Start of Given data

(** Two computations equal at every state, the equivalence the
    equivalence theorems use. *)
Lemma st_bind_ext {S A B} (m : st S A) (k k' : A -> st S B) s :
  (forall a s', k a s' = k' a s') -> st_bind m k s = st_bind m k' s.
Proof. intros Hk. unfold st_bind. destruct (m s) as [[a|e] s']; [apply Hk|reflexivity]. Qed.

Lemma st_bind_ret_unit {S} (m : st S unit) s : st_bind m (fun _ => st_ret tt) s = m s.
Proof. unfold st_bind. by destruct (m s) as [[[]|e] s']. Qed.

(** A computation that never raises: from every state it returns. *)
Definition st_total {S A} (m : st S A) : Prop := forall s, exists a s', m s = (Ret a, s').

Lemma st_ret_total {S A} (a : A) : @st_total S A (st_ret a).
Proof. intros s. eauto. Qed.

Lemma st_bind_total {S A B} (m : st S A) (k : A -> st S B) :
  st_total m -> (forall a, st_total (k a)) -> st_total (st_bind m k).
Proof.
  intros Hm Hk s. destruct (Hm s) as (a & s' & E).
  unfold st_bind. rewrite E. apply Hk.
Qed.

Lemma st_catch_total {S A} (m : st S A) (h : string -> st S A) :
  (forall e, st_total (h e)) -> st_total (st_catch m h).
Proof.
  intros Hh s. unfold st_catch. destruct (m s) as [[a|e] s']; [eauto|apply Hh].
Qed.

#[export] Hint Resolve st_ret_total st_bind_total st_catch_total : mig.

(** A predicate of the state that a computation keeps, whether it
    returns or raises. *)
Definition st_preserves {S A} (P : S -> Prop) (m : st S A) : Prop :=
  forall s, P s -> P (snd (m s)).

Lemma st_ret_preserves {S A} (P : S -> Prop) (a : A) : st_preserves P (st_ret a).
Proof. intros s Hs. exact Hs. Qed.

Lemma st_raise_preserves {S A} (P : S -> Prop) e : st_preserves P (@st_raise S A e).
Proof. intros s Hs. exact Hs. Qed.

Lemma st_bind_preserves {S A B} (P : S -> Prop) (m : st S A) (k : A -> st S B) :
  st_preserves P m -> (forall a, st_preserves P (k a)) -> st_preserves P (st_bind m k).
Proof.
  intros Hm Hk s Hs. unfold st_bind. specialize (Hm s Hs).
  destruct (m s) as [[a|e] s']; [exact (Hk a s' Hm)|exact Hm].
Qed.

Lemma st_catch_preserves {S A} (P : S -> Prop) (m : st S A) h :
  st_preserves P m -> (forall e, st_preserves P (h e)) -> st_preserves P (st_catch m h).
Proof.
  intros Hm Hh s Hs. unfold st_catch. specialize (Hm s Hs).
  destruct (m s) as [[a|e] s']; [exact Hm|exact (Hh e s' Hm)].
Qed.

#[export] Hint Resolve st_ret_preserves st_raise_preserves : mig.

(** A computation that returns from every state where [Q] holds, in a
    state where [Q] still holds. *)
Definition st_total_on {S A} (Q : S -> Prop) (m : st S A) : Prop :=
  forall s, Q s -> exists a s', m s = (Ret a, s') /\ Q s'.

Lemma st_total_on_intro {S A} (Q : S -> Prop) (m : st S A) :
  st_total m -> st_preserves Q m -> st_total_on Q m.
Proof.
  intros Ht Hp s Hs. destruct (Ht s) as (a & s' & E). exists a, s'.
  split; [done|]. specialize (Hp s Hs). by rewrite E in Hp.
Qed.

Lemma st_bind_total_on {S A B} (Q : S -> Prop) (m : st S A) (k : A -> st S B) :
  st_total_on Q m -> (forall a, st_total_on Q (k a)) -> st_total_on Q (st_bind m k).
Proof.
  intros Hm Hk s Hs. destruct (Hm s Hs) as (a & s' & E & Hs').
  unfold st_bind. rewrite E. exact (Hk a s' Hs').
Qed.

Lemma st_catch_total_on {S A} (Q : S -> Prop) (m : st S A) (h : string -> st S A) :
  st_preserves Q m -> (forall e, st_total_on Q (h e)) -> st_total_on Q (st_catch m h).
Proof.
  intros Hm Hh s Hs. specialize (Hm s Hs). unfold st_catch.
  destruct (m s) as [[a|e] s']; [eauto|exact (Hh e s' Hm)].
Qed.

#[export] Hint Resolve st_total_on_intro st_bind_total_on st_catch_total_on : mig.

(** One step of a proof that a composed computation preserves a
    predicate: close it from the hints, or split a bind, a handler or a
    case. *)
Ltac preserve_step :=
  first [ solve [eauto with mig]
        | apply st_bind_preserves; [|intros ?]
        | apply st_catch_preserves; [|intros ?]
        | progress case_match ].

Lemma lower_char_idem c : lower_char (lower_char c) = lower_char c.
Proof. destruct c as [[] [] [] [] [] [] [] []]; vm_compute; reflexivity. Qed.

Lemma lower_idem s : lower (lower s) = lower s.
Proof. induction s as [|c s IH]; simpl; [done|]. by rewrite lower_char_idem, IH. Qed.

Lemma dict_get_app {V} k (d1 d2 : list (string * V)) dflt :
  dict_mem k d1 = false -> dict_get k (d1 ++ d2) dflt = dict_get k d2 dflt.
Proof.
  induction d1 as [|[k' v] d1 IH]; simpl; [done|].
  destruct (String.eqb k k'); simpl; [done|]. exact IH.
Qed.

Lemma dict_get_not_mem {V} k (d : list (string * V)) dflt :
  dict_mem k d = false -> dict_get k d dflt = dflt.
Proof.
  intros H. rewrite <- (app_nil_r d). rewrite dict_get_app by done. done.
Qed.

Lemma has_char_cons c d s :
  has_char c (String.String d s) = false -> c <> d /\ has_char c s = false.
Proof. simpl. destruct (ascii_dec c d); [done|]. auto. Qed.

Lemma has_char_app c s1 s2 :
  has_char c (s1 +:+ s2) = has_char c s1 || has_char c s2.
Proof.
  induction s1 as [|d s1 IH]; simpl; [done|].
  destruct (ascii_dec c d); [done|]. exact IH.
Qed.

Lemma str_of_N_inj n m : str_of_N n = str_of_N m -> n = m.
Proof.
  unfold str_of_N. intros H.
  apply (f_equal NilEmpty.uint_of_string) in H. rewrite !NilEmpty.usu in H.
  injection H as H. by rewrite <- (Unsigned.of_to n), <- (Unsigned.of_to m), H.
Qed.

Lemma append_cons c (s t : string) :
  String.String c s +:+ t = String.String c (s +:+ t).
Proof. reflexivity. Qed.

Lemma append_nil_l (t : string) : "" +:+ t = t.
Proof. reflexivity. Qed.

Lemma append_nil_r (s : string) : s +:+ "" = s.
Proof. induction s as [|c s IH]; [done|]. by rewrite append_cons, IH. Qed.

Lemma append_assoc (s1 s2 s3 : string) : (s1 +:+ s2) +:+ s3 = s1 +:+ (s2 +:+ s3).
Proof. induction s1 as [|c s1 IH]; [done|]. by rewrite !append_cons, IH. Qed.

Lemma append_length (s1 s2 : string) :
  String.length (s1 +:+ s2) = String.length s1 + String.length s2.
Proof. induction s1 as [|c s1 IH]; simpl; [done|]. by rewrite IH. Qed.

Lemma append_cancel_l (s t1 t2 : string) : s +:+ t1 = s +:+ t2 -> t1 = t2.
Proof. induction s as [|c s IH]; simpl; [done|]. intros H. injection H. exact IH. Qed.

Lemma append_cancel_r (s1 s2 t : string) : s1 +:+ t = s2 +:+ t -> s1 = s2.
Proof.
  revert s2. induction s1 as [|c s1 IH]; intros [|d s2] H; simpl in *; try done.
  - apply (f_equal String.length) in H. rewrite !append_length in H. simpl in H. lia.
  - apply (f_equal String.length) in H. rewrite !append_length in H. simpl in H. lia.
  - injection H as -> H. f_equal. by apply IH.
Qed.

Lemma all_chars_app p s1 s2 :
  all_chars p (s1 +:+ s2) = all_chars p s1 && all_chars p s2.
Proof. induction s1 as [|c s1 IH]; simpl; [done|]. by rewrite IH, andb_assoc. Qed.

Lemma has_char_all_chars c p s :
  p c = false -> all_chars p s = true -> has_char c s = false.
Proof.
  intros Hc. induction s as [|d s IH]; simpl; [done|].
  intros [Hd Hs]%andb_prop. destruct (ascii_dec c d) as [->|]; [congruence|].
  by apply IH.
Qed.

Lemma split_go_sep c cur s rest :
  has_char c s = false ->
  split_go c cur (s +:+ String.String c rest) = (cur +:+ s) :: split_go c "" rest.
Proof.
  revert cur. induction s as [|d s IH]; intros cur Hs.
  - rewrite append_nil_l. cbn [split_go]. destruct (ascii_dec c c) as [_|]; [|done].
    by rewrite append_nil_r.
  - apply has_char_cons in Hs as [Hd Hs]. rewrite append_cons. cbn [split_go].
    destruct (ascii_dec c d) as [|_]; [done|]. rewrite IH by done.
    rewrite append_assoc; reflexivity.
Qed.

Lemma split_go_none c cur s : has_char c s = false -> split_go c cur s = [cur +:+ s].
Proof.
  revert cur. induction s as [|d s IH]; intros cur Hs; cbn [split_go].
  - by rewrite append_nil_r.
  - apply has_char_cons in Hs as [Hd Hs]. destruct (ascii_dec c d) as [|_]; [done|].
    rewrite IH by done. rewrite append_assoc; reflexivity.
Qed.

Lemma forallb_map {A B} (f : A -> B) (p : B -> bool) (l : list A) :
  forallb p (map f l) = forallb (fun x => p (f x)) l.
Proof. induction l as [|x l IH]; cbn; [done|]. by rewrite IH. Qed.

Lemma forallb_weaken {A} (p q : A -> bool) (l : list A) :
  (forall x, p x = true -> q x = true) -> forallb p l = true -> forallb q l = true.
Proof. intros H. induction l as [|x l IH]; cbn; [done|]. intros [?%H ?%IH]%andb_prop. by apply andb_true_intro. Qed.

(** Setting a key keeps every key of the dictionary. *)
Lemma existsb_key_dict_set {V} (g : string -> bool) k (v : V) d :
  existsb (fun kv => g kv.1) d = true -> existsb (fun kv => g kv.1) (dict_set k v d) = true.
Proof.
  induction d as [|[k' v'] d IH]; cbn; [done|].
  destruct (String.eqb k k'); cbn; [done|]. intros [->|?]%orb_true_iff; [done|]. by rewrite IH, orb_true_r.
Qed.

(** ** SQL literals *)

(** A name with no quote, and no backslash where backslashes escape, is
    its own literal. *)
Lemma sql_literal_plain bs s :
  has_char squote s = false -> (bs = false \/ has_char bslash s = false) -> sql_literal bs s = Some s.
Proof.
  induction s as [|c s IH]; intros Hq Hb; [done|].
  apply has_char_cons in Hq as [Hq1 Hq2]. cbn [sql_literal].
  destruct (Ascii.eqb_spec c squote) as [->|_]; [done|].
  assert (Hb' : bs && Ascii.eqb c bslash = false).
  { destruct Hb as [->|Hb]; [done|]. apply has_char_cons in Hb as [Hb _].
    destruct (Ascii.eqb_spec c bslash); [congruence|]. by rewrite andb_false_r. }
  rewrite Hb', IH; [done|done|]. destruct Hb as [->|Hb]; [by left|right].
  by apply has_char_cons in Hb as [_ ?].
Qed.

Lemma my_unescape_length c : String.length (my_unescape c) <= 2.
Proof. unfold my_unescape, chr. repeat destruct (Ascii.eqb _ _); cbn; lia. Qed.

End of Given data

Action item.
From the entries above, extract only the lines running from the one containing "p c = false" through the one containing "Proof. intros H.", inclusive.

Solved problem.
  p c = false -> all_chars p s = true -> has_char c s = false.
Proof.
  intros Hc. induction s as [|d s IH]; simpl; [done|].
  intros [Hd Hs]%andb_prop. destruct (ascii_dec c d) as [->|]; [congruence|].
  by apply IH.
Qed.

Lemma split_go_sep c cur s rest :
  has_char c s = false ->
  split_go c cur (s +:+ String.String c rest) = (cur +:+ s) :: split_go c "" rest.
Proof.
  revert cur. induction s as [|d s IH]; intros cur Hs.
  - rewrite append_nil_l. cbn [split_go]. destruct (ascii_dec c c) as [_|]; [|done].
    by rewrite append_nil_r.
  - apply has_char_cons in Hs as [Hd Hs]. rewrite append_cons. cbn [split_go].
    destruct (ascii_dec c d) as [|_]; [done|]. rewrite IH by done.
    rewrite append_assoc; reflexivity.
Qed.

Lemma split_go_none c cur s : has_char c s = false -> split_go c cur s = [cur +:+ s].
Proof.
  revert cur. induction s as [|d s IH]; intros cur Hs; cbn [split_go].
  - by rewrite append_nil_r.
  - apply has_char_cons in Hs as [Hd Hs]. destruct (ascii_dec c d) as [|_]; [done|].
    rewrite IH by done. rewrite append_assoc; reflexivity.
Qed.

Lemma forallb_map {A B} (f : A -> B) (p : B -> bool) (l : list A) :
  forallb p (map f l) = forallb (fun x => p (f x)) l.
Proof. induction l as [|x l IH]; cbn; [done|]. by rewrite IH. Qed.

Lemma forallb_weaken {A} (p q : A -> bool) (l : list A) :
  (forall x, p x = true -> q x = true) -> forallb p l = true -> forallb q l = true.
Proof. intros H. induction l as [|x l IH]; cbn; [done|]. intros [?%H ?%IH]%andb_prop. by apply andb_true_intro. Qed.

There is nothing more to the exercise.